I have no idea. I've had a number of people who have very kindly offered to keep their ears and eyes open for something for me, and a few who have given me names of people whom I might contact. When the store goes dark, I am giving myself a few weeks to just BE before I dig in for the hunt. Although I've worked only part-time for all these years, I have taken very little time away on vacations, and have called in sick only a handful of times. I'm tired, and I'd like a few weeks to focus on my home, and maybe take a couple short road trips to visit family and friends.

And I want to write. I have had a project in my heart and mind for a long, long time. Over the past many weeks I have had a number of very clear notions about how, and with whom, to make it happen.
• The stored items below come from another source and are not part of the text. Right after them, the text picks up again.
Section refinement.
Context `{PosixShell, UciBackend}.
Context (u old : UCIContainer).
Hypothesis (Hwu : wf u) (Hsu : sectioned u) (Hwo : wf old) (Hso : sectioned old).

Abbreviation runs := (fold_left (fun st argv => run argv st)).

(** *** Deletions *)

(** Does the deletion of key [d] clear key [k]? *)
Definition clears (d k : jstr) : bool :=
  match split_char 46 d with [p; s] => in_section p s k | _ => k =s d end.

Lemma clears_section p s k : word p → word s → clears (section_key p s) k = in_section p s k.
Proof. intros. unfold clears. by rewrite split_section_key by eauto with uci. Qed.

Lemma clears_option p s o k : word p → word s → word o → clears (option_key p s o) k = (k =s option_key p s o).
Proof. intros. unfold clears. by rewrite split_option_key by eauto with uci. Qed.

Lemma clears_self k : key_word k → clears k k = true.
Proof.
  intros [p s ? ?|p s o ? ? ?].
  - rewrite clears_section by done. apply in_section_section; eauto with uci.
  - rewrite clears_option by done. apply str_eqb_refl.
Qed.

Lemma run_del st d k :
  key_word d → view (run (argv_del d) st) k = if clears d k then UStr [] else view st k.
Proof.
  intros [p s ? ?|p s o ? ? ?]; unfold argv_del.
  - rewrite clears_section by done. by apply run_del_section.
  - rewrite clears_option, run_del_option by done. done.
Qed.

Lemma run_dels st ds k :
  Forall key_word ds →
  view (runs (map argv_del ds) st) k = if existsb (fun d => clears d k) ds then UStr [] else view st k.
Proof.
  intros Hd. revert st. induction Hd as [|d ds Hd Hds IH]; intros st; simpl; [done|].
  rewrite IH, run_del by done. destruct (clears d k), (existsb _ ds); done.
Qed.

Definition cleared (k : jstr) : bool := existsb (fun d => clears d k) (List.filter (deletes u old) (keys old)).

Lemma deletes_section p s :
  word p → word s → section_key p s ∈ keys old → deletes u old (section_key p s) = true →
  values u !! section_key p s = None.
Proof.
  intros Hp Hs Hin. apply (wf_dom _ Hwo) in Hin as [v Hv]. unfold deletes. rewrite Hv.
  destruct (sec_type _ Hso p s v) as (t & -> & Ht); [done..|].
  destruct (values u !! section_key p s) as [v'|] eqn:E; [|done].
  destruct (sec_type _ Hsu p s v') as (t' & -> & Ht'); [done..|]. simpl.
  rewrite (proj2 (str_eqb_neq t' [])) by done. simpl. by intros ?.
Qed.

Lemma option_section p s o :
  word p → word s → word o → option_key p s o ∈ keys u → section_key p s ∈ keys u.
Proof.
  intros Hp Hs Ho (a & b & E)%list_elem_of_split.
  pose proof (sec_before _ Hsu a p s o b Hp Hs Ho E). rewrite E. set_solver.
Qed.

(** The deletions clear a key of the new settings only by its own command. *)
Lemma cleared_kept k :
  k ∈ keys u → cleared k = bool_decide (k ∈ keys old) && deletes u old k.
Proof.
  intros Hk. assert (Hkw : key_word k).
  { pose proof (sec_words _ Hsu) as Hf. rewrite Forall_forall in Hf. by apply Hf. }
  unfold cleared. apply eq_true_iff_eq. rewrite existsb_exists, andb_true_iff, bool_decide_eq_true. split.
  - intros (d & Hd & Hc). apply filter_In in Hd as [Hd Hdel]. apply list_elem_of_In in Hd.
    pose proof (sec_words _ Hso) as Hfo. rewrite Forall_forall in Hfo. pose proof (Hfo d Hd) as Hdw.
    revert Hd Hdel Hc. destruct Hdw as [p s Hp Hs|p s o Hp Hs Ho]; intros Hd Hdel Hc.
    2:{ rewrite clears_option in Hc by done. apply str_eqb_eq in Hc as ->. done. }
    rewrite clears_section in Hc by done. pose proof (deletes_section p s Hp Hs Hd Hdel) as Hnone.
    exfalso. assert (Hsec : section_key p s ∈ keys u).
    { revert Hk Hc. destruct Hkw as [p' s' ? ?|p' s' o' ? ? ?]; intros Hk Hc.
      - apply in_section_section in Hc as [-> ->]; eauto with uci.
      - apply in_section_option in Hc as [-> ->]; [by apply (option_section p' s' o')|eauto with uci..]. }
    apply (wf_dom _ Hwu) in Hsec as [? ?]. congruence.
  - intros [Hin Hdel]. exists k. split; [|by apply clears_self].
    apply filter_In. split; [by apply list_elem_of_In|done].
Qed.

Lemma is_array_obs_old k : values old !! k = None → config old k = UStr [].
Proof. unfold config. by intros ->. Qed.

(** A key without a value in the new settings shows nothing after the deletions. *)
Lemma cleared_gone k : values u !! k = None → (if cleared k then UStr [] else config old k) = UStr [].
Proof.
  intros Hn. destruct (cleared k) eqn:E; [done|].
  destruct (values old !! k) as [v|] eqn:Ev; [|by apply is_array_obs_old].
  assert (Hin : k ∈ keys old) by (apply (wf_dom _ Hwo); eauto).
  assert (Hd : deletes u old k = false).
  { apply not_true_iff_false. intros Hd. apply not_true_iff_false in E. apply E.
    apply existsb_exists. exists k. split; [apply filter_In; by rewrite <- list_elem_of_In|].
    pose proof (sec_words _ Hso) as Hf. rewrite Forall_forall in Hf. by apply clears_self, Hf. }
  unfold deletes in Hd. rewrite Ev, Hn in Hd. unfold config. rewrite Ev.
  destruct v as [s|l]; simpl in *; [|done]. destruct (str_eqb s []) eqn:Es; [|done].
  apply str_eqb_eq in Es as ->. done.
Qed.

(** *** Additions *)

(** The section of an option that is about to be written. *)
Definition section_ready (st : bstate) (k : jstr) : Prop :=
  ∀ p s o, word p → word s → word o → k = option_key p s o → view st (section_key p s) ≠ UStr [].

Lemma run_set st k v k' :
  key_word k → section_ready st k → (∀ p s, word p → word s → k = section_key p s → v ≠ []) →
  view (run (argv_set k v) st) k' = if bool_decide (k' = k) then UStr v else view st k'.
Proof.
  intros [p s ? ?|p s o ? ? ?] Hr Hv; unfold argv_set.
  - apply run_set_section; [done..|by apply (Hv p s)].
  - apply run_set_option; [done..|by apply (Hr p s o)].
Qed.

Lemma run_add_lists st k ln l k' :
  (∃ p s o, word p ∧ word s ∧ word o ∧ k = option_key p s o) → section_ready st k → view st k = obs (UArr l) →
  view (runs (map (argv_add_list k) ln) st) k' =
  if bool_decide (k' = k) then obs (UArr (l ++ ln)) else view st k'.
Proof.
  intros (p & s & o & Hp & Hs & Ho & ->). revert st l. induction ln as [|v ln IH]; intros st l Hr Hl; simpl.
  - rewrite app_nil_r. case_bool_decide; by subst.
  - assert (Hstep : ∀ k'', view (run (argv_add_list (option_key p s o) v) st) k'' =
        if bool_decide (k'' = option_key p s o) then UArr (l ++ [v]) else view st k'').
    { intros k''. apply run_add_list; [done..|by apply (Hr p s o)|]. rewrite Hl.
      destruct l; [by right|by left]. }
    rewrite (IH _ (l ++ [v])).
    + rewrite <- app_assoc. simpl. rewrite Hstep. by case_bool_decide.
    + intros p' s' o' ? ? ? E. rewrite Hstep. rewrite bool_decide_eq_false_2; [by apply (Hr p' s' o')|].
      apply section_option_key; eauto with uci.
    + rewrite Hstep, bool_decide_eq_true_2 by done. by destruct l.
Qed.

Lemma same_elements_eq l1 l2 : same_elements l1 l2 = true → l1 = l2.
Proof.
  revert l2; induction l1 as [|x l1 IH]; intros [|y l2]; simpl; try done.
  rewrite andb_true_iff, str_eqb_eq. intros [-> ?]. f_equal. by apply IH.
Qed.

Definition after_dels (st : bstate) (k : jstr) : Prop :=
  view st k = if cleared k then UStr [] else config old k.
I'm energized by even the imagining of it. 

Now to this: what becomes of this place here? I can hardly call myself the Surly Bookseller when I am no longer hoping that the handful of readers I have will be inspired to call me at the store and actually buy a copy of what I'm recommending, can I? And yet.... I had so often joked that, given the opportunity to open my own store that this would be the name of it, well.... it's sort of sentimental to me. I think I'll keep it.

There's some freedom in this. I will feel better about reading old stuff I've never gotten around to, and sharing my opinion about those things. I want to reread some old favorites, to see if they stand up. And I will be sharing some stories along the way about the people and my experiences in bookselling that I hope you'll find funny or touching in some way. 

I sure hope you'll come along for the ride.